Irkçılığın ve ırkçılar tarafından kullanılan ırksalcılığın sömürgeciliği haklı gösterme çabasıyla elbette çok yakın bir ilişkisi var. Dünyadaki sosyal ve ekonomik ilişkilerin şu veya bu insan grubunun değişmez özelliklerine bağlanması ırk çevresindeki düşüncenin her zaman en temel iddiası olmuştur. Ve bu hep yayılmacı politikalara yaramıştır. Hintlilerin ya da siyahların arasına gönderilmiş bir avuç “kolon” yani Avrupalı yerleşimci onlardan üstün sayılmalıydı ki “kolonyalizm” yani sömürgecilik haklılık kazanabilsin.
ÇARPITILAN EVRİM TEORİSİ
8 Ekim’de Odatv’de yayınlanan “Faşizm ve komünizmden sonra sıra neoliberalizmde” başlıklı yazımda evrim teorisini ve biyolojik doğal ayıklama modellerini toplumlara uygulamaya çalışan sosyal Darwincilik’ten ve Herbert Spencer’den söz etmiştim. Ancak biyolojiyi kendi ırksal amaçlarıyla kullananlar ondan ibaret değildi, ırkçılığın kurucusu Arthur de Gobineau 1853-55 yıllarında “İnsan ırkları arasındaki eşitsizlik” adlı kitabını yazmış, deri rengine göre 3 ırk belirlemiş ve bunların birbirlerine karışmasının insanlığın felaketi olacağını söylemişti.
Bu kitaptan 30 yıl kadar sonra sosyalist bir politikacı olan Georges Vacher de Lapouge sosyal Darwincilikten etkilenerek ari ırkın üstünlüğüne ve doğal ayıklamaya dayanan bir dünya sosyalizmi önermişti (1854-1936).

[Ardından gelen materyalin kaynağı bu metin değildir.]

Lemma update_stage_ok result stopped o h (Q : list (called Obs) -> ObsState -> change -> Prop) :
  inv o h -> believed h = Some (dr_State result) -> (stopped = false -> not_stopped u h) ->
  (forall h' o' ch, inv o' h' -> believed h' = Some (dr_State result) -> same o o' -> (o_exited o = true -> ch_next ch <> Some SessionFailed) ->
     (stopped = false -> not_stopped u h') -> Q h' o' ch) ->
  part_ok (update_stage u initial fuel result stopped) o h Q.
Proof.
  intros Hinv Hb Hs HQ. unfold update_stage. apply ok_bind, ok_vars, ok_bind, ok_lift.
  pose proof (update_observed_ok o result stopped h (proj1 Hinv) Hb Hs) as Hup.
  assert (forall new (r : option error * option (change * exitCommit)), Forall still new ->
    (forall a, r.2 = Some a -> o_exited o = true -> ch_next a.1 <> Some SessionFailed) ->
    part_ok (match r with
      | (None, Some (ch, tx)) =>
          match tx_event tx with
          | Some event => only (ob_SendInput u && ob_RecordStructured u)
              (err ← lift (call (RecordSendEvent event)); set_vars (fun o => o <| o_exitEventErr := err |>))
          | None => mret tt
          end;; mret ch
      | (err, _) => leave err
      end) o (new ++ h) Q) as Hrest.
  { intros new [[err|] [[ch tx]|]] Hn HG; try apply ok_leave. pass new1 o1 a1 Hn1 Ho1. apply calm_still in Hn1.
    apply ok_ret, HQ; [eapply inv_still; [done|exact Ho1|]; by eapply inv_still|by rewrite !still_believed|done|exact (HG _ eq_refl)|].
    intros Hst. apply not_stopped_later, not_stopped_later; auto. }
  destruct (ob_SendInput u).
  - by apply (exit_update_wpi _ _ _ (fun ch => o_exited o = true -> ch_next ch <> Some SessionFailed)).
  - by apply (obs_update_wpi _ _ (fun a => o_exited o = true -> ch_next a.1 <> Some SessionFailed)).
Qed.

(** ** The stages that act on the record and on the screen *)

(** Calls that are not noted and do not read the record. *)
Definition mute (e : called Obs) : Prop := still e /\ match e with Ev (Sup LoadSession) _ => False | _ => True end.

Lemma quiet_mute new : Forall quiet new -> Forall mute new.
Proof. apply Forall_impl. by intros e [[? _] ?]. Qed.
Lemma mute_still new : Forall mute new -> Forall still new.
Proof. apply Forall_impl. by intros e [? _]. Qed.
Lemma mute_read new h : Forall mute new -> read_last (new ++ h) = read_last h.
Proof.
  intros Hn. induction Hn as [|[X e x] new [He Hl] Hn IH]; [done|]. cbn. rewrite IH. destruct e; try done.
  by match goal with e : SupEff.Eff _ |- _ => destruct e end.
Qed.

(** What a stage knows: the record that was read last, what has been detected, and whether
    the session is stopped. *)
Record view (current : ManagedSession) (result : DetectResult) (stopped : bool) (o : ObsState) (h : list (called Obs)) : Prop := {
  view_inv : inv o h;
  view_read : read_last h = Some current;
  view_believed : believed h = Some (dr_State result);
  view_stopped : stopped = false -> not_stopped u h }.

Section View.
Context (current : ManagedSession) (result : DetectResult) (stopped : bool).
Abbreviation V := (view current result stopped).

Lemma view_mute o o' new h : Forall mute new -> same o o' -> V o h -> V o' (new ++ h).
Proof.
  intros Hn Ho [H1 H2 H3 H4]. pose proof (mute_still _ Hn) as Hs.
  split; [by eapply inv_still|by rewrite mute_read|by rewrite still_believed|]. intros Hst. by apply not_stopped_later, H4.
Qed.

Lemma view_quiet {A : Type} (p : Part A) o h (Q : list (called Obs) -> ObsState -> A -> Prop) :
  steady quiet p -> V o h -> (forall new o' a, Forall quiet new -> same o o' -> V o' (new ++ h) -> Q (new ++ h) o' a) -> part_ok p o h Q.
Proof. intros Hp Hv HQ. apply Hp. intros new o' a Hn Ho. apply HQ; [done|done|]. by eapply view_mute; [by apply quiet_mute|exact Ho|]. Qed.

Lemma plan_wpi o h pending st (Q : list (called Obs) -> RotationPlanDecision -> Prop) :
  V o h ->
  (forall new i, Forall quiet new -> planned (new ++ h) current i -> pi_Stopped i = st -> pi_Detected i = result ->
     Q (new ++ h) (Evaluate i)) ->
  wpi record_ev P (plan u current result pending st) h Q.
Proof.
  intros Hv HQ. unfold plan. apply wpi_bind. eapply wpi_emits; [intros; by apply quiet_order|emit|]. intros new at_ Hn _.
  apply wpi_bind. intros now. split; [done|]. apply (HQ (Ev (Sup SupEff.Now) now :: new)); [by repeat constructor| |done|done].
  split; [done|]. split; [|split; [done|by left]]. cbn. rewrite app_comm_cons, still_believed; [by apply (view_believed _ _ _ _ _ Hv)|].
  constructor; [done|]. by apply quiet_still.
Qed.

Lemma start_not_stopped i : pd_Start (Evaluate i) = true -> pi_Stopped i = false.
Proof.
  unfold Evaluate, plan_pending, noDecision. destruct (pi_Stopped i); [|done]. rewrite orb_true_r. repeat case_match; done.
Qed.

Ltac quietly new o a Hn Ho Hv :=
  match goal with
  | |- part_ok (?p ≫= _) _ _ _ =>
      apply ok_bind; let H := fresh in assert (steady quiet p) as H by steadily; eapply (view_quiet p); [exact H|eassumption|]; clear H;
      intros new o a Hn Ho Hv
  end.

Lemma obs_begin_rotation_ok rot o h (Q : list (called Obs) -> ObsState -> unit -> Prop) :
  V o h -> reaped h = false -> Ev Rotation_IsRunning false ∈ turn h -> s_Rotation current = None ->
  (forall h' o', V o' h' -> same o o' -> Q h' o' tt) ->
  part_ok (begin_rotation u id rot current result stopped) o h Q.
Proof.
  intros Hv Hr Hrun Hrot HQ. unfold begin_rotation. apply ok_bind, ok_vars, ok_bind, ok_lift. eapply plan_wpi; [exact Hv|].
  intros new1 i Hn1 Hpl Hst _. apply (view_mute o o new1) in Hv; [|by apply quiet_mute|done].
  assert (reaped (new1 ++ h) = false /\ Ev Rotation_IsRunning false ∈ turn (new1 ++ h)) as [Hr1 Hrun1].
  { apply quiet_still in Hn1. split; [by rewrite still_reaped|by apply still_in_turn]. }
  set (h1 := new1 ++ h) in *. quietly new2 o2 a2 Hn2 Ho2 Hv2. quietly new3 o3 a3 Hn3 Ho3 Hv3.
  assert (same o o3) as Ho' by (by eapply same_vars_trans).
  destruct (pd_Start (Evaluate i)) eqn:Es.
  - quietly new4 o4 a4 Hn4 Ho4 Hv4. quietly new5 o5 a5 Hn5 Ho5 Hv5.
    rewrite !app_assoc in Hv5 |- *. set (new := ((new5 ++ new4) ++ new3) ++ new2) in *.
    assert (Forall still new) as Hn by (unfold new; rewrite !list.Forall_app; auto using quiet_still).
    apply ok_lift. intros []. split.
    + split; [by rewrite still_reaped|]. split; [apply (view_stopped _ _ _ _ _ Hv5); apply start_not_stopped in Es; congruence|].
      split; [by apply still_in_turn|]. exists current, i. split; [by apply (view_read _ _ _ _ _ Hv5)|]. split; [done|].
      split; [by apply planned_later|done].
    + apply HQ; [by apply (view_mute o5 o5 [Ev GoRotationExecute tt]); [repeat constructor| |]|]. by do 2 (eapply same_vars_trans; [|eassumption]).
  - match goal with |- part_ok ?p _ _ _ => assert (steady quiet p) as Hp by steadily end.
    eapply view_quiet; [exact Hp|exact Hv3|]. intros new o4 [] _ Ho4 Hv4. apply HQ; [done|]. by eapply same_vars_trans.
Qed.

Aynı dönemde Almanya’da Ernst Haeckel (1834-1919) evrim teorisini çarpıtarak öjenizm adı verilen uygulamaların başlatıcısı olmuştu. Bu akıma göre insan türünün saflaştırılması ve kusurlarından arıtılıp kendini aşmasının sağlanması için kısırlaştırma, zorunlu kürtaj hatta fiziki ortadan kaldırma eylemleri gerçekleştirilmeydi.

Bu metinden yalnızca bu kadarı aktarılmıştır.